(What is needed) Extract all records. Keep each one exact.

-------- Records

(* ===== verification/Directory.v ===== *)
(** * The database directory of [packages/libmylite/src/database.cc]

    [prepare_database_directory] decides what an open does with the path it
    is given: create the layout, accept an existing one, or refuse.  A
    [std::filesystem::path] is its text; the parameter a source function
    takes by path is that text. *)

From S2P Require Import Prelude Api Effects SqlLexer System.
From stdpp Require Import options.

Definition k_memory_database_path : bytes := str ":memory:".
Definition k_meta_filename : bytes := str "mylite.meta".
Definition k_lock_filename : bytes := str "mylite.lock".
Definition k_datadir_name : bytes := str "datadir".
Definition k_tmpdir_name : bytes := str "tmp".
Definition k_rundir_name : bytes := str "run".
Definition k_plugin_directory_name : bytes := str "plugins".
Definition k_mariadb_base_ref : bytes := str "mariadb-11.8.6".
Definition k_metadata_format_line : bytes := str "format=1".

(** [database_path] is absolute or [":memory:"] itself, so the comparison of
    the paths is the comparison of their texts. *)
Definition is_memory_database_path (database_path : bytes) : bool :=
  bool_decide (database_path = k_memory_database_path).

Definition normalize_database_path (path : bytes) : cmd system bytes :=
  if decide (path = k_memory_database_path) then mret k_memory_database_path
  else fs_absolute path.

(** ** Metadata *)

Definition mariadb_base_line : bytes := str "mariadb_base=" ++ k_mariadb_base_ref.

(** The lines [std::getline] yields: the text up to each newline, and what
    follows the last newline when it is not empty. *)
Fixpoint getlines_from (line contents : bytes) : list bytes :=
  match contents with
  | [] => match line with [] => [] | _ => [line] end
  | c :: contents =>
      if Ascii.eqb c char_newline then line :: getlines_from [] contents
      else getlines_from (line ++ [c]) contents
  end.

Definition getlines (contents : bytes) : list bytes := getlines_from [] contents.

(** The loop over the lines: [has_format] and [has_mariadb_base]. *)
Fixpoint metadata_flags (lines : list bytes) (has_format has_mariadb_base : bool)
    : bool * bool :=
  match lines with
  | [] => (has_format, has_mariadb_base)
  | line :: lines =>
      if decide (line = k_metadata_format_line) then metadata_flags lines true has_mariadb_base
      else if decide (line = mariadb_base_line) then metadata_flags lines has_format true
      else metadata_flags lines has_format has_mariadb_base
  end.

Definition validate_database_metadata (metadata_path : bytes) : cmd system Z :=
  metadata ← fs_read_file metadata_path;
  match metadata with
  | CannotOpen => mret MYLITE_IOERR
  | ReadError => mret MYLITE_IOERR
  | Contents contents =>
      let '(has_format, has_mariadb_base) := metadata_flags (getlines contents) false false in
      mret (if has_format && has_mariadb_base then MYLITE_OK else MYLITE_CORRUPT)
  end.

(** The bytes the two [<<] statements put into the stream's buffer. *)
Definition metadata_text : bytes :=
  k_metadata_format_line ++ [char_newline] ++
  str "mariadb_base=" ++ k_mariadb_base_ref ++ [char_newline].

(** The text is shorter than the buffer of the stream, so the second check of
    the stream sees no error: the bytes are written when the stream is
    destroyed. *)
Definition write_database_metadata (metadata_path : bytes) : cmd system unit :=
  is_open ← fs_create_file metadata_path;
  if negb is_open then throw filesystem_error
  else fs_close_file metadata_path metadata_text.

(** ** Layout *)

Definition create_layout_directory (directory : bytes) : cmd system unit :=
  error ← fs_create_directories directory;
  if (error : bool) then throw filesystem_error else mret tt.

Definition initialize_database_layout (database_path : bytes) : cmd system unit :=
  create_layout_directory (path_append database_path k_datadir_name) ;;
  create_layout_directory (path_append database_path k_tmpdir_name) ;;
  let metadata_path := path_append database_path k_meta_filename in
  '(exists_, error) ← fs_exists metadata_path;
  if (exists_ : bool) then
    if (error : bool) then throw filesystem_error
    else
      '(is_regular, error) ← fs_is_regular_file metadata_path;
      if negb is_regular || error then throw filesystem_error else mret tt
  else if (error : bool) then throw filesystem_error
  else write_database_metadata metadata_path.

Definition validate_layout_directory (directory : bytes) : cmd system Z :=
  '(exists_, error) ← fs_exists directory;
  if (error : bool) then mret MYLITE_IOERR
  else if negb exists_ then mret MYLITE_CORRUPT
  else
    '(is_directory, error) ← fs_is_directory directory;
    if (error : bool) then mret MYLITE_IOERR
    else mret (if (is_directory : bool) then MYLITE_OK else MYLITE_CORRUPT).

Definition validate_database_layout (database_path : bytes) : cmd system Z :=
  let metadata_path := path_append database_path k_meta_filename in
  '(metadata_is_file, error) ← fs_is_regular_file metadata_path;
  if error || negb metadata_is_file then mret (if (error : bool) then MYLITE_IOERR else MYLITE_CORRUPT)
  else
    metadata_result ← validate_database_metadata metadata_path;
    if negb (metadata_result =? MYLITE_OK)%Z then mret metadata_result
    else
      data_result ← validate_layout_directory (path_append database_path k_datadir_name);
      if negb (data_result =? MYLITE_OK)%Z then mret data_result
      else
        tmp_result ← validate_layout_directory (path_append database_path k_tmpdir_name);
        if negb (tmp_result =? MYLITE_OK)%Z then mret tmp_result
        else mret MYLITE_OK.

(** The result and the value of [error]. *)
Definition database_directory_is_empty (database_path : bytes) : cmd system (bool * bool) :=
  entry ← fs_directory_iterator database_path;
  match entry with
  | None => mret (false, true)
  | Some names => mret (match names with [] => true | _ => false end, false)
  end.

Definition prepare_existing_database_directory (database_path : bytes) (flags : Z)
    : cmd system Z :=
  let metadata_path := path_append database_path k_meta_filename in
  '(metadata_exists, error) ← fs_exists metadata_path;
  if (error : bool) then mret MYLITE_IOERR
  else if negb metadata_exists then
    '(empty, error) ← database_directory_is_empty database_path;
    if (error : bool) then mret MYLITE_IOERR
    else if empty && has_flag flags MYLITE_OPEN_CREATE then
      initialize_database_layout database_path ;; mret MYLITE_OK
    else mret (if (empty : bool) then MYLITE_NOTFOUND else MYLITE_CORRUPT)
  else
    layout_result ← validate_database_layout database_path;
    if negb (layout_result =? MYLITE_OK)%Z then mret layout_result
    else mret MYLITE_OK.

Definition prepare_database_directory (database_path : bytes) (flags : Z) : cmd system Z :=
  if is_memory_database_path database_path then mret MYLITE_OK
  else
    '(exists_, error) ← fs_exists database_path;
    if (error : bool) then mret MYLITE_IOERR
    else if has_flag flags MYLITE_OPEN_EXCLUSIVE && exists_ then mret MYLITE_ERROR
    else if negb exists_ && negb (has_flag flags MYLITE_OPEN_CREATE) then mret MYLITE_NOTFOUND
    else if (exists_ : bool) then
      '(is_directory, error) ← fs_is_directory database_path;
      if error || negb is_directory then mret MYLITE_IOERR
      else prepare_existing_database_directory database_path flags
    else
      error ← fs_create_directories database_path;
      if (error : bool) then mret MYLITE_IOERR
      else initialize_database_layout database_path ;; mret MYLITE_OK.

(** ** Clean-up *)

Definition remove_directory_if_present (directory : bytes) : cmd system unit :=
  match directory with
  | [] => mret tt
  | _ => fs_remove_all directory
  end.

(** The loop over the entries: it ends at the last one, or when the
    increment sets [error]. *)
Fixpoint remove_entries (directory : bytes) (names : list bytes) : cmd system unit :=
  match names with
  | [] => mret tt
  | name :: names =>
      fs_remove_all (path_append directory name) ;;
      error ← fs_increment;
      if (error : bool) then mret tt else remove_entries directory names
  end.

Definition remove_directory_contents_if_present (directory : bytes) : cmd system unit :=
  match directory with
  | [] => mret tt
  | _ =>
      '(is_directory, error) ← fs_is_directory directory;
      if negb is_directory || error then mret tt
      else
        entry ← fs_directory_iterator directory;
        match entry with
        | None => mret tt
        | Some names => remove_entries directory names
        end
  end.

----------------

(Solution below)
(* ===== verification/Directory.v ===== *)
(** * The database directory of [packages/libmylite/src/database.cc]

    [prepare_database_directory] decides what an open does with the path it
    is given: create the layout, accept an existing one, or refuse.  A
    [std::filesystem::path] is its text; the parameter a source function
    takes by path is that text. *)

From S2P Require Import Prelude Api Effects SqlLexer System.
From stdpp Require Import options.

Definition k_memory_database_path : bytes := str ":memory:".
Definition k_meta_filename : bytes := str "mylite.meta".
Definition k_lock_filename : bytes := str "mylite.lock".
Definition k_datadir_name : bytes := str "datadir".
Definition k_tmpdir_name : bytes := str "tmp".
Definition k_rundir_name : bytes := str "run".
Definition k_plugin_directory_name : bytes := str "plugins".
Definition k_mariadb_base_ref : bytes := str "mariadb-11.8.6".
Definition k_metadata_format_line : bytes := str "format=1".

(** [database_path] is absolute or [":memory:"] itself, so the comparison of
    the paths is the comparison of their texts. *)
Definition is_memory_database_path (database_path : bytes) : bool :=
  bool_decide (database_path = k_memory_database_path).

Definition normalize_database_path (path : bytes) : cmd system bytes :=
  if decide (path = k_memory_database_path) then mret k_memory_database_path
  else fs_absolute path.

(** ** Metadata *)

Definition mariadb_base_line : bytes := str "mariadb_base=" ++ k_mariadb_base_ref.

(** The lines [std::getline] yields: the text up to each newline, and what
    follows the last newline when it is not empty. *)
Fixpoint getlines_from (line contents : bytes) : list bytes :=
  match contents with
  | [] => match line with [] => [] | _ => [line] end
  | c :: contents =>
      if Ascii.eqb c char_newline then line :: getlines_from [] contents
      else getlines_from (line ++ [c]) contents
  end.

Definition getlines (contents : bytes) : list bytes := getlines_from [] contents.

(** The loop over the lines: [has_format] and [has_mariadb_base]. *)
Fixpoint metadata_flags (lines : list bytes) (has_format has_mariadb_base : bool)
    : bool * bool :=
  match lines with
  | [] => (has_format, has_mariadb_base)
  | line :: lines =>
      if decide (line = k_metadata_format_line) then metadata_flags lines true has_mariadb_base
      else if decide (line = mariadb_base_line) then metadata_flags lines has_format true
      else metadata_flags lines has_format has_mariadb_base
  end.

Definition validate_database_metadata (metadata_path : bytes) : cmd system Z :=
  metadata ← fs_read_file metadata_path;
  match metadata with
  | CannotOpen => mret MYLITE_IOERR
  | ReadError => mret MYLITE_IOERR
  | Contents contents =>
      let '(has_format, has_mariadb_base) := metadata_flags (getlines contents) false false in
      mret (if has_format && has_mariadb_base then MYLITE_OK else MYLITE_CORRUPT)
  end.

(** The bytes the two [<<] statements put into the stream's buffer. *)
Definition metadata_text : bytes :=
  k_metadata_format_line ++ [char_newline] ++
  str "mariadb_base=" ++ k_mariadb_base_ref ++ [char_newline].

(** The text is shorter than the buffer of the stream, so the second check of
    the stream sees no error: the bytes are written when the stream is
    destroyed. *)
Definition write_database_metadata (metadata_path : bytes) : cmd system unit :=
  is_open ← fs_create_file metadata_path;
  if negb is_open then throw filesystem_error
  else fs_close_file metadata_path metadata_text.

(** ** Layout *)

Definition create_layout_directory (directory : bytes) : cmd system unit :=
  error ← fs_create_directories directory;
  if (error : bool) then throw filesystem_error else mret tt.

Definition initialize_database_layout (database_path : bytes) : cmd system unit :=
  create_layout_directory (path_append database_path k_datadir_name) ;;
  create_layout_directory (path_append database_path k_tmpdir_name) ;;
  let metadata_path := path_append database_path k_meta_filename in
  '(exists_, error) ← fs_exists metadata_path;
  if (exists_ : bool) then
    if (error : bool) then throw filesystem_error
    else
      '(is_regular, error) ← fs_is_regular_file metadata_path;
      if negb is_regular || error then throw filesystem_error else mret tt
  else if (error : bool) then throw filesystem_error
  else write_database_metadata metadata_path.

Definition validate_layout_directory (directory : bytes) : cmd system Z :=
  '(exists_, error) ← fs_exists directory;
  if (error : bool) then mret MYLITE_IOERR
  else if negb exists_ then mret MYLITE_CORRUPT
  else
    '(is_directory, error) ← fs_is_directory directory;
    if (error : bool) then mret MYLITE_IOERR
    else mret (if (is_directory : bool) then MYLITE_OK else MYLITE_CORRUPT).

Definition validate_database_layout (database_path : bytes) : cmd system Z :=
  let metadata_path := path_append database_path k_meta_filename in
  '(metadata_is_file, error) ← fs_is_regular_file metadata_path;
  if error || negb metadata_is_file then mret (if (error : bool) then MYLITE_IOERR else MYLITE_CORRUPT)
  else
    metadata_result ← validate_database_metadata metadata_path;
    if negb (metadata_result =? MYLITE_OK)%Z then mret metadata_result
    else
      data_result ← validate_layout_directory (path_append database_path k_datadir_name);
      if negb (data_result =? MYLITE_OK)%Z then mret data_result
      else
        tmp_result ← validate_layout_directory (path_append database_path k_tmpdir_name);
        if negb (tmp_result =? MYLITE_OK)%Z then mret tmp_result
        else mret MYLITE_OK.

(** The result and the value of [error]. *)
Definition database_directory_is_empty (database_path : bytes) : cmd system (bool * bool) :=
  entry ← fs_directory_iterator database_path;
  match entry with
  | None => mret (false, true)
  | Some names => mret (match names with [] => true | _ => false end, false)
  end.

Definition prepare_existing_database_directory (database_path : bytes) (flags : Z)
    : cmd system Z :=
  let metadata_path := path_append database_path k_meta_filename in
  '(metadata_exists, error) ← fs_exists metadata_path;
  if (error : bool) then mret MYLITE_IOERR
  else if negb metadata_exists then
    '(empty, error) ← database_directory_is_empty database_path;
    if (error : bool) then mret MYLITE_IOERR
    else if empty && has_flag flags MYLITE_OPEN_CREATE then
      initialize_database_layout database_path ;; mret MYLITE_OK
    else mret (if (empty : bool) then MYLITE_NOTFOUND else MYLITE_CORRUPT)
  else
    layout_result ← validate_database_layout database_path;
    if negb (layout_result =? MYLITE_OK)%Z then mret layout_result
    else mret MYLITE_OK.

Definition prepare_database_directory (database_path : bytes) (flags : Z) : cmd system Z :=
  if is_memory_database_path database_path then mret MYLITE_OK
  else
    '(exists_, error) ← fs_exists database_path;
    if (error : bool) then mret MYLITE_IOERR
    else if has_flag flags MYLITE_OPEN_EXCLUSIVE && exists_ then mret MYLITE_ERROR
    else if negb exists_ && negb (has_flag flags MYLITE_OPEN_CREATE) then mret MYLITE_NOTFOUND
    else if (exists_ : bool) then
      '(is_directory, error) ← fs_is_directory database_path;
      if error || negb is_directory then mret MYLITE_IOERR
      else prepare_existing_database_directory database_path flags
    else
      error ← fs_create_directories database_path;
      if (error : bool) then mret MYLITE_IOERR
      else initialize_database_layout database_path ;; mret MYLITE_OK.

(** ** Clean-up *)

Definition remove_directory_if_present (directory : bytes) : cmd system unit :=
  match directory with
  | [] => mret tt
  | _ => fs_remove_all directory
  end.

(** The loop over the entries: it ends at the last one, or when the
    increment sets [error]. *)
Fixpoint remove_entries (directory : bytes) (names : list bytes) : cmd system unit :=
  match names with
  | [] => mret tt
  | name :: names =>
      fs_remove_all (path_append directory name) ;;
      error ← fs_increment;
      if (error : bool) then mret tt else remove_entries directory names
  end.

Definition remove_directory_contents_if_present (directory : bytes) : cmd system unit :=
  match directory with
  | [] => mret tt
  | _ =>
      '(is_directory, error) ← fs_is_directory directory;
      if negb is_directory || error then mret tt
      else
        entry ← fs_directory_iterator directory;
        match entry with
        | None => mret tt
        | Some names => remove_entries directory names
        end
  end.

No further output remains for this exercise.